I think in medical school, support can fall between careers services and counselling services so that the support that doctors like Leo need often falls into a gap. What people need is psychologically nuanced careers support, but what is available currently is either careers advice without much psychological understanding, or psychological support with little knowledge of the students’ future career options.

I wonder whether it wouldn’t be possible to develop a tandem service, with the careers advisers and the university counsellors working together, to help reduce the numbers of people that fall through the cracks. The reason I suggest this is because almost all the doctors who have come to see me who have experienced extreme difficulties in foundation, also experienced problems in medical school. Those who end up leaving in foundation have often experienced considerable difficulties in medical school – but they haven’t received the support they need, to help them make robust career decisions at an earlier stage.

I suspect that many of the doctors who struggle in foundation could be identified in advance, and offered more support once they begin work. However, because of stigma, they don’t come forward; they disengage in medical school, do less well, and get allocated to F1 places that more highly-ranked students have avoided and may also be far away from family and friends. For these reasons, the most vulnerable medical students can end up being offered the least support in their first jobs.

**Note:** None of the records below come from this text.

Lemma dict_set_NoDup k v d : NoDup d.*1 -> NoDup (dict_set k v d).*1.
Proof.
  induction d as [|[k0 v0] d IH]; cbn; intros Hnd.
  - apply NoDup_singleton.
  - apply NoDup_cons in Hnd as [Hk0 Hnd].
    destruct (String.eqb_spec k0 k) as [->|Hne]; cbn; apply NoDup_cons.
    + done.
    + split; [|auto]. rewrite dict_set_keys. intros [->|H]; [done|]. exact (Hk0 H).
Qed.

Lemma dict_set_here k v d : (k, v) ∈ dict_set k v d.
Proof.
  induction d as [|[k0 v0] d IH]; cbn; [apply list_elem_of_here|].
  destruct (String.eqb k0 k); [apply list_elem_of_here|apply list_elem_of_further, IH].
Qed.

Lemma dict_set_other k v d k' v' :
  k' <> k -> (k', v') ∈ d -> (k', v') ∈ dict_set k v d.
Proof.
  intros Hne. induction d as [|[k0 v0] d IH]; cbn; [intros []%elem_of_nil|].
  intros [[= <- <-]|Hin]%elem_of_cons.
  - destruct (String.eqb_spec k' k); [done|apply list_elem_of_here].
  - destruct (String.eqb k0 k); apply list_elem_of_further; auto.
Qed.

Lemma dict_set_inv k v d k' v' :
  NoDup d.*1 -> (k', v') ∈ dict_set k v d ->
  (k' = k /\ v' = v) \/ (k' <> k /\ (k', v') ∈ d).
Proof.
  induction d as [|[k0 v0] d IH]; cbn; intros Hnd.
  - intros [= -> ->]%list_elem_of_singleton. auto.
  - apply NoDup_cons in Hnd as [Hk0 Hnd].
    destruct (String.eqb_spec k0 k) as [->|Hne].
    + intros [[= -> ->]|Hin]%elem_of_cons; [auto|].
      right. split; [|apply list_elem_of_further, Hin].
      intros ->. apply Hk0. apply (list_elem_of_fmap_2 fst _ _ Hin).
    + intros [[= -> ->]|Hin]%elem_of_cons.
      * right. split; [done|apply list_elem_of_here].
      * destruct (IH Hnd Hin) as [?|[? ?]]; [auto|].
        right. split; [done|apply list_elem_of_further; done].
Qed.

Lemma dict_of_rows_NoDup rows : NoDup (dict_of_rows rows).*1.
Proof.
  induction rows as [|r rows IH] using rev_ind; [constructor|].
  rewrite score_dict_snoc. apply dict_set_NoDup, IH.
Qed.

Lemma dict_of_rows_keys rows k : k ∈ (dict_of_rows rows).*1 <-> k ∈ rows.*1.
Proof.
  induction rows as [|r rows IH] using rev_ind; [reflexivity|].
  rewrite score_dict_snoc, dict_set_keys, fmap_app, elem_of_app, IH. cbn.
  rewrite list_elem_of_singleton. tauto.
Qed.

Lemma score_dict_last rows : forall pre k v post,
  rows = (pre ++ (k, v) :: post)%list -> k ∉ post.*1 -> (k, v) ∈ dict_of_rows rows.
Proof.
  intros pre k v post. revert rows.
  induction post as [|r post IH] using rev_ind; intros rows -> Hpost.
  - rewrite score_dict_snoc. apply dict_set_here.
  - rewrite fmap_app in Hpost. apply not_elem_of_app in Hpost as [Hpost Hr].
    rewrite app_comm_cons, app_assoc, score_dict_snoc.
    apply dict_set_other; [|apply (IH _ eq_refl Hpost)].
    intros ->. apply Hr. apply list_elem_of_singleton. reflexivity.
Qed.

Lemma dict_of_rows_inv rows : forall k v,
  (k, v) ∈ dict_of_rows rows ->
  exists pre post, rows = (pre ++ (k, v) :: post)%list /\ k ∉ post.*1.
Proof.
  induction rows as [|[k0 v0] rows IH] using rev_ind; intros k v.
  - intros []%elem_of_nil.
  - rewrite score_dict_snoc. cbn [fst snd].
    intros [[-> ->]|[Hne Hin]]%dict_set_inv; [| |apply dict_of_rows_NoDup].
    + exists rows, []. split; [reflexivity|apply not_elem_of_nil].
    + destruct (IH _ _ Hin) as (pre & post & -> & Hpost).
      exists pre, (post ++ [(k0, v0)])%list. split; [by rewrite <- app_assoc|].
      rewrite fmap_app. apply not_elem_of_app. split; [exact Hpost|].
      cbn. rewrite list_elem_of_singleton. exact Hne.
Qed.

(** X16: one entry for each indicator, the last value kept.  The
    dictionary built from the rows of the scores query has no name twice,
    has exactly the names of the rows, and gives a name the value of the
    last row with that name. *)
Theorem score_dict_keeps_last_value (rows : list (string * Z)) :
  NoDup (dict_of_rows rows).*1
  /\ (forall k, k ∈ (dict_of_rows rows).*1 <-> k ∈ rows.*1)
  /\ (forall k v,
        (k, v) ∈ dict_of_rows rows <->
        exists pre post, rows = (pre ++ (k, v) :: post)%list /\ k ∉ post.*1).
Proof.
  split; [apply dict_of_rows_NoDup|]. split; [apply dict_of_rows_keys|].
  intros k v. split; [apply dict_of_rows_inv|].
  intros (pre & post & Hrows & Hpost). exact (score_dict_last _ _ _ _ _ Hrows Hpost).
Qed.

Example scores_of_ada :
  dict_of_rows (select_scores SampleReport.db_ada "3FA85F64-5717-4562-B3FC-2C963F66AFA6")
  = [("Economic Management", 4); ("Foreign Policy", -2)].
Proof. vm_compute. reflexivity. Qed.

(** ** The run of the report as a whole *)

Lemma select_latest_found db sid :
  select_latest_with_email db = Some sid ->
  exists submission,
    select_detail db sid = Some submission
    /\ submission_id (fields submission) = sid.
Proof.
  unfold select_latest_with_email, select_detail. intros Hsel.
  destruct (head (merge_sort created_desc (List.filter has_email (Submissions db))))
    as [s|] eqn:Hhead; [|discriminate].
  injection Hsel as <-. apply head_merge_sort in Hhead as [Hin _].
  apply filter_In in Hin as [Hin _].
  destruct (List.find (fun s0 => String.eqb (submission_id s0) (submission_id s))
              (Submissions db)) as [s'|] eqn:Hfind; cbn.
  - apply find_some in Hfind as [_ Heq%String.eqb_eq]. eauto.
  - pose proof (find_none _ _ Hfind s Hin) as Hs. cbn in Hs.
    rewrite String.eqb_refl in Hs. discriminate.
Qed.

(** The run that writes a file, in full. *)
Lemma generated_file db pdf :
  In pdf (files (generate_sample_report db)) ->
  exists sid submission ratio text,
    select_latest_with_email db = Some sid
    /\ select_detail db sid = Some submission
    /\ submission_id (fields submission) = sid
    /\ instability_ratio (fields submission) = Some ratio
    /\ format_2f (Some ratio) = inr text
    /\ pdf = mk_pdf ("stability_report_" +:+ sid +:+ ".pdf") (user_data submission)
               ((["Indicator"; "Score"]
                 :: ((fun item : string * Z => [item.1; pretty item.2])
                     <$> dict_of_rows (select_scores db sid)))
                ++ [["Instability Ratio"; text]])
    /\ generate_sample_report db
       = mk_run ["Generating sample PDF report...";
                 "PDF report generated: " +:+ ("stability_report_" +:+ sid +:+ ".pdf")]
                [pdf] None.
Proof.
  unfold generate_sample_report.
  destruct (select_latest_with_email db) as [sid|] eqn:Hsel; [|intros []].
  destruct (select_latest_found _ _ Hsel) as (submission & Hdet & Hid).
  rewrite Hdet. unfold score_data.
  destruct (instability_ratio (fields submission)) as [ratio|] eqn:Hratio; [|intros []].
  cbn [format_2f files]. intros [<-|[]].
  exists sid, submission, ratio. eexists. repeat (split; [done|]). done.
Qed.

(** X17: how a run of the report can end.  It raises nothing or
    [TypeError], never for a submission that has gone missing between the
    queries; it writes at most one file, none when it raises; and the
    file it writes is named after the selected submission, holds that
    submission's user table, and is announced on the last line
    printed. *)
Theorem report_outcomes db :
  (raised (generate_sample_report db) = None
   \/ raised (generate_sample_report db) = Some TypeError)
  /\ (raised (generate_sample_report db) = Some TypeError ->
      files (generate_sample_report db) = [])
  /\ (length (files (generate_sample_report db)) <= 1)%nat
  /\ (forall pdf, In pdf (files (generate_sample_report db)) ->
        exists sid submission,
          select_latest_with_email db = Some sid
          /\ select_detail db sid = Some submission
          /\ submission_id (fields submission) = sid
          /\ filename pdf = "stability_report_" +:+ sid +:+ ".pdf"
          /\ user_table pdf = user_data submission
          /\ raised (generate_sample_report db) = None
          /\ last (stdout (generate_sample_report db))
             = Some ("PDF report generated: " +:+ filename pdf)).
Proof.
  split; [|split; [|split]].
  - unfold generate_sample_report.
    destruct (select_latest_with_email db) as [sid|] eqn:Hsel; [|left; reflexivity].
    destruct (select_latest_found _ _ Hsel) as (submission & -> & _).
    unfold score_data.
    destruct (instability_ratio (fields submission)); cbn; auto.
  - unfold generate_sample_report.
    destruct (select_latest_with_email db) as [sid|]; [|reflexivity].
    destruct (select_detail db sid) as [submission|]; [|reflexivity].
    destruct (score_data submission _); [reflexivity|discriminate].
  - unfold generate_sample_report.
    destruct (select_latest_with_email db) as [sid|]; [|cbn; lia].
    destruct (select_detail db sid) as [submission|]; [|cbn; lia].
    destruct (score_data submission _); cbn; lia.
  - intros pdf Hpdf.
    destruct (generated_file _ _ Hpdf)
      as (sid & submission & ratio & text & Hsel & Hdet & Hid & _ & _ & -> & ->).
    exists sid, submission. cbn. done.
Qed.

Does this also relate to advice for medical students and trainees when choosing their specialties?

Educational supervisors don’t necessarily have a nuanced understanding of the particular stressors associated with different specialties. For example, I often see trainees who are prone to perfectionism and anxiety, and who have struggled to cope with the acute demands of the foundation years – particularly when the health service as a whole is currently under such pressure. These students often tell me that well-meaning educational supervisors from their hospital placements have said: “Well, if you’re finding it really difficult in hospital, why don’t you consider work as a GP?” This itself is a fundamental misunderstanding of the stresses found in general practice. There might not be patient resuscitations to deal with, but you have to be competent across a whole range of specialties and you’re far more isolated than you are when working on the wards. To enjoy working as a GP (and of course, many doctors do), you have to have a capacity to manage uncertainty.

What single piece of advice would you give to medical students or doctors as something they can take away and apply from today?

My single piece of advice would be to challenge the saying: “Physician, heal thyself.” It is fundamentally wrong. The medical profession as a whole cannot escape the fact that medical work is psychologically demanding so the physician should not be expected to heal themselves. Instead, they should feel able and comfortable to seek help from others, whenever it is needed. “Get help”, rather than “heal thyself”, is a better maxim.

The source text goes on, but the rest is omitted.